With Trump back in the White House, there’ll be protests, of course. Some are already soliciting participants, like a “resistance”-styled march planned for Cape Cod on April 19, the anniversary of the war’s beginning. (The protest organizers declined to comment.) More will surely come — but isn’t that what American democracy is all about? Sheidley, for once, says his group hopes to transform the Old South Meeting House in Boston “into the raucous theater for popular protest that it served as in Revolutionary Boston.”

Pres. Trump has thrown his weight behind some 18-months of events, which have been dubbed “The Salute to America.” POOL/AFP via Getty Images

Some disagreements about our nation’s history and how it should be observed — is this a celebration or just a commemoration? — might be exactly what the Semiquincentennial needs. M. J. Rymsza-Pawlowska, a historian and author of “History Comes Alive: Public History and Popular Culture in the 1970s,” says in much the same way that the Bicentennial of 1976 helped Americans “find personal and emotional connections to the past,” the upcoming celebration is happening during a peak moment of popular interest in our shared history.

“You see it in the kinds of TV shows people are watching — like “Bridgerton,” “Peaky Blinders,” “Yellowstone 1923” — but also in the proliferation of people who are making history content online,” she says. “Americans are . . . really thinking deeply about commemoration, which is happening all around us.”

Ty Seidule, a retired US army brigadier general who led a 2023 effort to rename military installations named after Confederate soldiers, told The Post he hopes America250 won’t shy away from the “complicated” history of our country. For instance, “I hope we tell the story of Billy Lee, George Washington’s enslaved servant who was with him at every battle as a kind of enlisted aide,” says Seidule. “The only portrait of Washington at West Point has Lee in the picture. America’s complicated origin story in one painting.”

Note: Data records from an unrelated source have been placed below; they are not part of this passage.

(* ===== verification/Client.v ===== *)
(** * Client: what the Kafka client is built with ([internal/kafka/client.go])

    The client library is not modelled: its options are values of [Opt], and
    whether [kgo.NewClient] accepts them is an argument.  The probe the client
    caches is in [Capabilities], its hooks in [Hooks]. *)

From Stdlib Require Import ZArith Lia.
From stdpp Require Import prelude gmap strings numbers.
From S2P Require Import Prelude Wire Errors Filter Strconv Capabilities Hooks Environment.

Definition maxRetryTimeout : Z := 15 * Second.
Definition minRetryTimeout : Z := 2 * Second.
Definition requestRetries : Z := 3.
Definition dialTimeout : Z := 10 * Second.
Definition metadataMinAgeFloor : Z := 10 * Millisecond.
Definition metadataMinAgeCeil : Z := 5 * Second.

Definition retryTimeout (collectionTimeout : Z) : Z :=
  let d := Z.quot collectionTimeout 2 in
  if maxRetryTimeout <? d then maxRetryTimeout
  else if d <? minRetryTimeout then minRetryTimeout
  else d.

Definition metadataMinAge (collectionInterval : Z) : Z :=
  let d := Z.quot collectionInterval 2 in
  if metadataMinAgeCeil <? d then metadataMinAgeCeil
  else if d <? metadataMinAgeFloor then metadataMinAgeFloor
  else d.

(** [sasl.Mechanism], by what it was made from. *)
Inductive Mechanism :=
| Plain (user pass : string)
| Sha256 (user pass : string)
| Sha512 (user pass : string).

(** [kgo.Opt], for the options the agent uses. *)
Inductive Opt :=
| SeedBrokers (seeds : list string)
| ClientID (id : string)
| DialTimeout (d : Z)
| RequestRetries (n : Z)
| RetryTimeout (d : Z)
| MetadataMinAge (d : Z)
| SASL (m : Mechanism)
| DialTLSConfig (minVersion : Z)
| WithHooks (h : rpcHooks).

Definition VersionTLS12 : Z := 0x0303.

Definition buildSASL (cfg : Config) : goerr + Opt :=
  if String.eqb (SASLMechanism cfg) "PLAIN" then inr (SASL (Plain (SASLUsername cfg) (SASLPassword cfg)))
  else if String.eqb (SASLMechanism cfg) "SCRAM-SHA-256" then inr (SASL (Sha256 (SASLUsername cfg) (SASLPassword cfg)))
  else if String.eqb (SASLMechanism cfg) "SCRAM-SHA-512" then inr (SASL (Sha512 (SASLUsername cfg) (SASLPassword cfg)))
  else inl (PlainError ("unsupported SASL mechanism: " ++ SASLMechanism cfg)).

(** The options [NewClient] assembles; [start] is its [time.Now()]. *)
Definition clientOpts (cfg : Config) (version : string) (start : Z) : goerr + list Opt :=
  let version := if String.eqb version "" then "dev"%string else version in
  let opts := [
    SeedBrokers (KafkaBrokers cfg);
    ClientID ("streamsight-agent/" ++ version ++ " (" ++ AgentInstanceID cfg ++ ")");
    DialTimeout dialTimeout;
    RequestRetries requestRetries;
    RetryTimeout (retryTimeout (CollectionTimeout cfg));
    MetadataMinAge (metadataMinAge (CollectionInterval cfg)) ] in
  match (if HasSASL cfg then match buildSASL cfg with inl err => inl err | inr o => inr [o] end else inr []) with
  | inl err => inl err
  | inr sasl =>
      let tls := if TLSEnabled cfg then [DialTLSConfig VersionTLS12] else [] in
      inr (opts ++ sasl ++ tls ++ [WithHooks (newRPCHooks start)])
  end.

(** The fields of [Client]: what the library was built with, the hooks, and the
    cached probe. *)
Record Client := mkClient {
  c_opts : list Opt;
  c_rpc : option rpcHooks;
  c_caps : option Capabilities;
}.

Definition NewClient (kgoNewClient : list Opt -> option goerr) (cfg : Config) (version : string) (start : Z) :
    goerr + Client :=
  match clientOpts cfg version start with
  | inl err => inl err
  | inr opts =>
      match kgoNewClient opts with
      | Some err => inl (WrapError ("failed to create kafka client: " ++ errMsg err) err)
      | None => inr (mkClient opts (Some (newRPCHooks start)) None)
      end
  end.

(** ** What the options are *)

Definition opt_kind (o : Opt) : nat :=
  match o with
  | SeedBrokers _ => 0 | ClientID _ => 1 | DialTimeout _ => 2 | RequestRetries _ => 3 | RetryTimeout _ => 4
  | MetadataMinAge _ => 5 | SASL _ => 6 | DialTLSConfig _ => 7 | WithHooks _ => 8
  end%nat.

(** The mechanism a valid configuration selects. *)
Definition mechanism_of (cfg : Config) : option Mechanism :=
  let u := SASLUsername cfg in
  let p := SASLPassword cfg in
  if decide (SASLMechanism cfg = "PLAIN"%string) then Some (Plain u p)
  else if decide (SASLMechanism cfg = "SCRAM-SHA-256"%string) then Some (Sha256 u p)
  else if decide (SASLMechanism cfg = "SCRAM-SHA-512"%string) then Some (Sha512 u p)
  else None.

Lemma HasSASL_valid `{!GoLibrary, !Regexp, !NetURL} cfg :
  valid cfg -> HasSASL cfg = negb (String.eqb (SASLMechanism cfg) "").
Proof.
  intros Hv. unfold HasSASL. destruct (String.eqb_spec (SASLMechanism cfg) "") as [E|E]; [done|].
  destruct (v_sasl _ Hv E) as [Hu%String.eqb_neq Hp%String.eqb_neq]. by rewrite Hu, Hp.
Qed.

Lemma buildSASL_valid cfg :
  SASLMechanism cfg ∈ [""; "PLAIN"; "SCRAM-SHA-256"; "SCRAM-SHA-512"]%string -> SASLMechanism cfg <> ""%string ->
  exists m, mechanism_of cfg = Some m /\ buildSASL cfg = inr (SASL m).
Proof.
  unfold mechanism_of, buildSASL. intros Hin Hne. rewrite !elem_of_cons in Hin.
  destruct Hin as [E|[E|[E|[E|E]]]]; [done|..|by apply not_elem_of_nil in E]; rewrite E; simpl; eauto.
Qed.

Lemma retryTimeout_range t :
  minRetryTimeout <= retryTimeout t <= maxRetryTimeout /\ (2 * minRetryTimeout <= t -> 2 * retryTimeout t <= t).
Proof.
  unfold retryTimeout. pose proof (Z.quot_rem' t 2). pose proof (Z.rem_bound_pos t 2).
  assert (minRetryTimeout < maxRetryTimeout /\ 0 < minRetryTimeout) by done.
  destruct (_ <? Z.quot t 2) eqn:E; go_bools; [lia|]. destruct (_ <? minRetryTimeout) eqn:E'; go_bools; lia.
Qed.

Lemma metadataMinAge_range t :
  metadataMinAgeFloor <= metadataMinAge t <= metadataMinAgeCeil /\
  (metadataMinAgeFloor < t -> metadataMinAge t < t).
Proof.
  unfold metadataMinAge. pose proof (Z.quot_rem' t 2). pose proof (Z.rem_bound_pos t 2).
  assert (metadataMinAgeFloor < metadataMinAgeCeil /\ 0 < metadataMinAgeFloor) by done.
  destruct (_ <? Z.quot t 2) eqn:E; go_bools; [lia|]. destruct (_ <? metadataMinAgeFloor) eqn:E'; go_bools; lia.
Qed.

(** A configuration that loaded gives the client options: each is set
    once; the seeds are the configured brokers; the credentials are in the SASL
    option, which is there exactly when a mechanism is configured, and of that
    mechanism; TLS is dialled exactly when it is enabled; the hooks open their first
    window now.  A request's retries take between two and fifteen seconds, and at
    most half the collection timeout once that is four; metadata is cached for less
    than an interval, down to the library's own 10 ms.  Only the library can then
    refuse to build the client. *)
Theorem client_options `{!GoLibrary, !Regexp, !NetURL} cfg version start :
  valid cfg ->
  exists opts, clientOpts cfg version start = inr opts /\
    NoDup (opt_kind <$> opts) /\
    SeedBrokers (KafkaBrokers cfg) ∈ opts /\
    (forall m, SASL m ∈ opts <-> mechanism_of cfg = Some m) /\
    ((exists m, SASL m ∈ opts) <-> SASLMechanism cfg <> ""%string) /\
    (forall v, DialTLSConfig v ∈ opts <-> TLSEnabled cfg = true /\ v = VersionTLS12) /\
    WithHooks (newRPCHooks start) ∈ opts /\
    (forall d, RetryTimeout d ∈ opts -> 2 * Second <= d <= 15 * Second /\
       (4 * Second <= CollectionTimeout cfg -> 2 * d <= CollectionTimeout cfg)) /\
    (forall d, MetadataMinAge d ∈ opts -> 10 * Millisecond <= d <= 5 * Second /\
       (10 * Millisecond < CollectionInterval cfg -> d < CollectionInterval cfg)) /\
    (forall kgoNewClient err, NewClient kgoNewClient cfg version start = inl err ->
       exists e, kgoNewClient opts = Some e).
Proof.
  intros Hv.
  assert (exists sasl, (forall m, SASL m ∈ sasl <-> mechanism_of cfg = Some m) /\
    (sasl = [] /\ SASLMechanism cfg = ""%string \/ exists m, sasl = [SASL m] /\ SASLMechanism cfg <> ""%string) /\
    (if HasSASL cfg then match buildSASL cfg with inl err => inl err | inr o => inr [o] end else inr []) = inr sasl)
    as (sasl & Hm & Hs & Heq).
  { rewrite (HasSASL_valid _ Hv). destruct (String.eqb_spec (SASLMechanism cfg) "") as [E|E].
    - exists []. split; [|by eauto]. intros m. unfold mechanism_of. rewrite E. simpl. set_solver.
    - destruct (buildSASL_valid cfg (v_mechanism _ Hv) E) as (m & Hm & ->). exists [SASL m].
      split; [|by eauto 6]. intros m'. rewrite Hm, list_elem_of_singleton. naive_solver. }
  unfold NewClient, clientOpts. rewrite Heq. eexists. split; [reflexivity|].
  pose proof (retryTimeout_range (CollectionTimeout cfg)) as [Hr1 Hr2].
  pose proof (metadataMinAge_range (CollectionInterval cfg)) as [Ha1 Ha2].
  destruct Hs as [[-> Hs]|(m & -> & Hs)]; destruct (TLSEnabled cfg) eqn:Ht;
    (split; [by apply (bool_decide_unpack _); vm_compute|]); cbn [app];
    repeat setoid_rewrite elem_of_cons; setoid_rewrite elem_of_nil.
  all: split; [by left|].
  all: split; [intros m'; rewrite <- Hm; rewrite ?elem_of_cons, ?elem_of_nil; naive_solver|].
  all: split; [naive_solver|].
  all: split; [naive_solver|].
  all: split; [naive_solver|].
  all: split; [intros d Hd; assert (d = retryTimeout (CollectionTimeout cfg)) as -> by naive_solver; done|].
  all: split; [intros d Hd; assert (d = metadataMinAge (CollectionInterval cfg)) as -> by naive_solver; done|].
  all: intros kgo err; destruct (kgo _); [by eexists|done].
Qed.

Definition sasl_environment (key : string) : option string :=
  if String.eqb key "KAFKA_SASL_MECHANISM" then Some "SCRAM-SHA-256"%string
  else if String.eqb key "KAFKA_SASL_USERNAME" then Some "u"%string
  else if String.eqb key "KAFKA_SASL_PASSWORD" then Some "p"%string
  else sample_environment key.

Definition sasl_config : Config := @config_of no_library sasl_environment "host-1".

Theorem client_options_witness :
  @valid no_library no_regexp no_urls sasl_config /\
  exists opts, clientOpts sasl_config "1.0" 0 = inr opts /\ SASL (Sha256 "u" "p") ∈ opts /\
    (forall v, DialTLSConfig v ∉ opts) /\ NoDup (opt_kind <$> opts).
Proof.
  assert (@Load no_library no_regexp no_urls sasl_environment "host-1" = inr sasl_config) as Hl
    by (vm_compute; reflexivity).
  pose proof (proj1 (@Load_valid no_library no_regexp no_urls _ _ _ Hl)) as Hv. split; [exact Hv|].
  destruct (@client_options no_library no_regexp no_urls sasl_config "1.0" 0 Hv)
    as (opts & Ho & Hn & _ & Hm & _ & Ht & _).
  exists opts. split; [exact Ho|]. split; [|split; [|exact Hn]].
  - apply Hm. vm_compute. reflexivity.
  - intros v Hv'. apply Ht in Hv' as [Hv' _]. revert Hv'. vm_compute. discriminate.
Defined.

Nathaniel Sheidley, the president and chief executive of Revolutionary Spaces, hopes to transform Boston’s Old South Meeting House into a center of free-thinking and debate.

The Bicentennial of 1976 also had controversy, coming during an especially polarized moment after the Vietnam War and Watergate. But that celebration worked, says McClay, because it didn’t ask Americans to reach a single conclusions about a range of contemporary issues. “It lifted their minds and hearts above those things,” he says. “I hope something of the same can happen this time.”

The Semiquincentennial will ultimately be successful not if it has the biggest parades, the loudest fireworks and the most glorious recreations of Revolutionary War battles. It will succeed if it serves as “an invitation to the entire nation to come together, and remember what unites us as Americans,” says Clayton. 

That doesn’t mean not arguing with each other. After all, the Founding Fathers and everyone who fought alongside them “didn’t always agree with one another,” says Clayton. “But they shared ideals. That’s the message for all of us today.”

This isn’t the occasion to compel everyone to agree, adds McClay, or relitigate every old quarrel. “This is the moment to set all of that aside.”